The changes extend to organizations and locations as well. City General Hospital, which was originally tagged as HOSPITAL, is now categorized as ORGANIZATION. Likewise, Los Angeles (previously labeled as CITY), California (STATE), and USA (COUNTRY) are now grouped under a broader LOCATION category.
These modifications highlight the flexibility of entity recognition models, allowing tailored outputs based on specific project needs.
#Replaced Entities DOCTOR, PATIENT => NAME, HOSPITAL => ORGANIZATION, CITY, STREET, STATE, COUNTRY=> LOCATION
Conclusion
The Pretrained Zero-Shot Named Entity Recognition (NER) models represent a significant leap forward in NLP technology, especially in domains like healthcare where accuracy and adaptability are paramount. By eliminating the need for extensive domain-specific training, these models make it easier than ever to identify and classify entities across a variety of datasets and industries.

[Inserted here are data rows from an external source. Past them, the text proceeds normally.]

(* ===== verification/ShadowColumns.v ===== *)
(** The visibility columns of a segment (mvcc/shadow_columns.rs): two hidden
    [Int64] columns with the creating and the deleting transaction of each row,
    and the scan-time filter over them. *)

From stdpp Require Import base gmap strings list.
From S2P Require Import Prelude Kv Visibility Arrow.

Local Open Scope Z_scope.

Definition NOT_DELETED : Z := u64_max.
Definition CREATED_TXN_COL : string := "__created_txn".
Definition DELETED_TXN_COL : string := "__deleted_txn".

(** * One row *)

(** The inlined check of [filter_by_visibility]: [active_txns_set] is the copy of
    the active set that is made from five transactions on. *)
Definition active_txns_set (s : TxnSnapshot) : gset TxnId :=
  if (5 <=? size (snap_active_txns s))%nat then snap_active_txns s else ∅.

Definition shadow_row_visible (s : TxnSnapshot) (c : TxnId) (d : option TxnId) : bool :=
  let sid := snapshot_id s in
  let active t := bool_decide (t ∈ snap_active_txns s) || bool_decide (t ∈ active_txns_set s) in
  let cts := snap_commit_ts_map s in
  if (sid <? c) || active c || bool_decide (cts !! c = None)
     || match cts !! c with Some ts => sid <? ts | None => false end
  then false
  else match d with
       | Some del => negb (active del || match cts !! del with Some ts => ts <=? sid | None => false end)
       | None => true
       end.

(** The row's transactions from the stored [i64]s. *)
Definition row_deleter (d_raw : Z) : option TxnId := if d_raw =? NOT_DELETED then None else Some d_raw.

(** * Batches *)

(** [expect] *)
Definition expect {E A} (r : result E A) : outcome A :=
  match r with Ok a => Done a | Err _ => Panic end.

Definition int64_field (name : string) : Field := {| f_name := name; f_type := Int64; f_nullable := false |}.

Section shadow.
Context `{Arrow Arr} `{Batches Arr}.

(** [Int64Array::from_iter_values] *)
Definition int64_array (zs : list Z) : Arr := arr_build Int64 ((λ z, Some (VInt z)) <$> zs).

(** [array.value(i)] of an [Int64Array], and as a [u64]. *)
Definition value_i64 (a : Arr) (i : Z) : Z := match arr_value a i with VInt z => z | _ => 0 end.
Definition value_u64 (a : Arr) (i : Z) : Z := as_u64 (value_i64 a i).

Definition append_visibility_columns (b : RecordBatch Arr) (created deleted : TxnId)
    : outcome (RecordBatch Arr) :=
  let n := Z.to_nat (rb_rows b) in
  expect (try_new (rb_fields b ++ [int64_field CREATED_TXN_COL; int64_field DELETED_TXN_COL])
                  (rb_columns b ++ [int64_array (replicate n (as_i64 created));
                                    int64_array (replicate n (as_i64 deleted))])).

(** The columns before the last two, and the last two. *)
Definition vis_columns (cols : list Arr) : option (list Arr * Arr * Arr) :=
  match reverse cols with
  | d :: c :: rest => Some (reverse rest, c, d)
  | _ => None
  end.

(** [as_primitive::<Int64Type>] of both columns panics on another type. *)
Definition both_int64 (c d : Arr) : bool :=
  bool_decide (arr_type c = Int64) && bool_decide (arr_type d = Int64).

(** The new deleted column of [mark_rows_deleted]. *)
Definition mark_deleted_values (old : Arr) (flags : list bool) (deleted : TxnId) : list Z :=
  imap (λ i (is_deleted : bool), if is_deleted then as_i64 deleted else value_i64 old (Z.of_nat i)) flags.

(** The assertion on the lengths panics, and so does a missing column. *)
Definition mark_rows_deleted (b : RecordBatch Arr) (flags : list bool) (deleted : TxnId)
    : outcome (RecordBatch Arr) :=
  if rb_rows b =? zlen flags then
    match vis_columns (rb_columns b) with
    | None => Panic
    | Some (data, c, d) =>
        if both_int64 c d
        then expect (try_new (rb_fields b) (data ++ [c; int64_array (mark_deleted_values d flags deleted)]))
        else Panic
    end
  else Panic.

(** The mask that [filter_by_visibility] hands to the filter kernel. *)
Definition visibility_mask (s : TxnSnapshot) (c d : Arr) (n : Z) : list bool :=
  (λ i, shadow_row_visible s (value_u64 c i) (row_deleter (value_u64 d i))) <$> seqZ 0 n.

Definition filter_by_visibility (b : RecordBatch Arr) (s : TxnSnapshot) : outcome (Result (RecordBatch Arr)) :=
  match vis_columns (rb_columns b) with
  | None => Done (Ok b)
  | Some (_, c, d) =>
      if both_int64 c d then Done (
        filtered <-? map_err (λ e, ECodec ("filter_by_visibility: schema mismatch: " +:+ e))
                       (filter_record_batch b (visibility_mask s c d (rb_rows b)));
        let num_data_cols := (length (rb_columns b) - 2)%nat in
        map_err (λ e, ECodec ("filter_by_visibility: output schema mismatch: " +:+ e))
          (try_new (take num_data_cols (rb_fields b)) (take num_data_cols (rb_columns filtered))))
      else Panic
  end.

Definition has_visibility_columns (fields : list Field) : bool :=
  match reverse fields with
  | f2 :: f1 :: _ =>
      bool_decide (f_name f1 = CREATED_TXN_COL) && bool_decide (f_type f1 = Int64)
      && bool_decide (f_name f2 = DELETED_TXN_COL) && bool_decide (f_type f2 = Int64)
  | _ => false
  end.

Definition extract_visibility_columns (b : RecordBatch Arr) : outcome (Arr * Arr) :=
  match vis_columns (rb_columns b) with
  | Some (_, c, d) => Done (c, d)
  | None => Panic
  end.

Definition visibility_schema : list Field := [int64_field CREATED_TXN_COL; int64_field DELETED_TXN_COL].

Definition make_vis_batch (created deleted : TxnId) : outcome (RecordBatch Arr) :=
  expect (try_new visibility_schema [int64_array [as_i64 created]; int64_array [as_i64 deleted]]).
End shadow.

(** * Proofs *)

Lemma as_u64_as_i64 x : is_u64 x → as_u64 (as_i64 x) = x.
Proof.
  unfold is_u64, u64_max, as_u64, as_i64, wrap64. intros Hx. rewrite (Z.mod_small x) by lia.
  destruct (Z.ltb_spec x (2 ^ 63)); [by rewrite Z.mod_small by lia|].
  rewrite <- (Z.mod_add (x - 2 ^ 64) 1 (2 ^ 64)) by lia. rewrite Z.mod_small by lia. lia.
Qed.

(** Whether the deleter of a row is one of the snapshot's active transactions. *)
Definition deleter_active (s : TxnSnapshot) (d : option TxnId) : bool :=
  match d with Some t => bool_decide (t ∈ snap_active_txns s) | None => false end.

Lemma shadow_row_visible_spec s c d :
  shadow_row_visible s c d =
  TxnSnapshot_is_row_visible s (snapshot_id s) c d (snap_active_txns s) (snap_commit_ts_map s)
  && negb (deleter_active s d).
Proof.
  unfold shadow_row_visible, TxnSnapshot_is_row_visible, deleter_active.
  assert (∀ t, bool_decide (t ∈ snap_active_txns s) || bool_decide (t ∈ active_txns_set s)
               = bool_decide (t ∈ snap_active_txns s)) as Ha.
  { intros t. unfold active_txns_set. destruct (_ <=? _)%nat; [apply orb_diag|].
    rewrite (bool_decide_false (t ∈ ∅)) by set_solver. apply orb_false_r. }
  rewrite Ha. destruct (snapshot_id s <? c); [done|]. destruct (bool_decide (c ∈ _)); [done|].
  destruct (snap_commit_ts_map s !! c) as [ts|]; cbn; [|done].
  destruct (snapshot_id s <? ts); [done|]. destruct d as [t|]; [|done]. rewrite Ha.
  destruct (bool_decide (t ∈ _)); [done|].
  destruct (snap_commit_ts_map s !! t) as [ts'|]; [|done]. by destruct (ts' <=? snapshot_id s).
Qed.

Section shadow_proofs.
Context `{ArrowLaws Arr} `{!Batches Arr} `{!BatchesLaws Arr}.

Lemma value_u64_int64 zs i z : zs !! i = Some z → value_u64 (int64_array (Arr := Arr) zs) (Z.of_nat i) = as_u64 z.
Proof.
  intros Hi. unfold value_u64, value_i64, int64_array.
  assert (arr_slot (arr_build (Arr := Arr) Int64 ((λ z, Some (VInt z)) <$> zs)) (Z.of_nat i) = Some (VInt z)) as Hs.
  { apply arr_build_slot. by rewrite list_lookup_fmap, Hi. }
  unfold arr_slot in Hs. destruct (arr_is_null _ _); [done|]. injection Hs as ->. done.
Qed.

Lemma vis_columns_app (data : list Arr) c d : vis_columns (data ++ [c; d]) = Some (data, c, d).
Proof.
  unfold vis_columns. replace (data ++ [c; d]) with ((data ++ [c]) ++ [d]) by (by rewrite <- app_assoc).
  rewrite !reverse_snoc. by rewrite reverse_involutive.
Qed.

Lemma visibility_mask_lookup s (c d : Arr) n i : 0 ≤ i < n →
  visibility_mask s c d n !! Z.to_nat i =
  Some (shadow_row_visible s (value_u64 c i) (row_deleter (value_u64 d i))).
Proof.
  intros Hi. unfold visibility_mask. rewrite list_lookup_fmap.
  rewrite (proj2 (lookup_seqZ 0 n (Z.to_nat i) i)) by lia. done.
Qed.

With pre-defined labels from high-end NER models or with custom labels for domain-specific applications, companies can achieve flexibility like never before. Such flexibility is incredibly helpful in quickly adapting to specific datasets and overcoming varied requirements without ever compromising on accuracy.
Furthermore, the integration of zero-shot models with Healthcare NLP pipelines gives practitioners access to state-of-the-art NLP enhancements without losing valuable setup time or resource investment. From managing highly complex medical writing to moving into entirely new domains, these models offer unparalleled productivity and performance.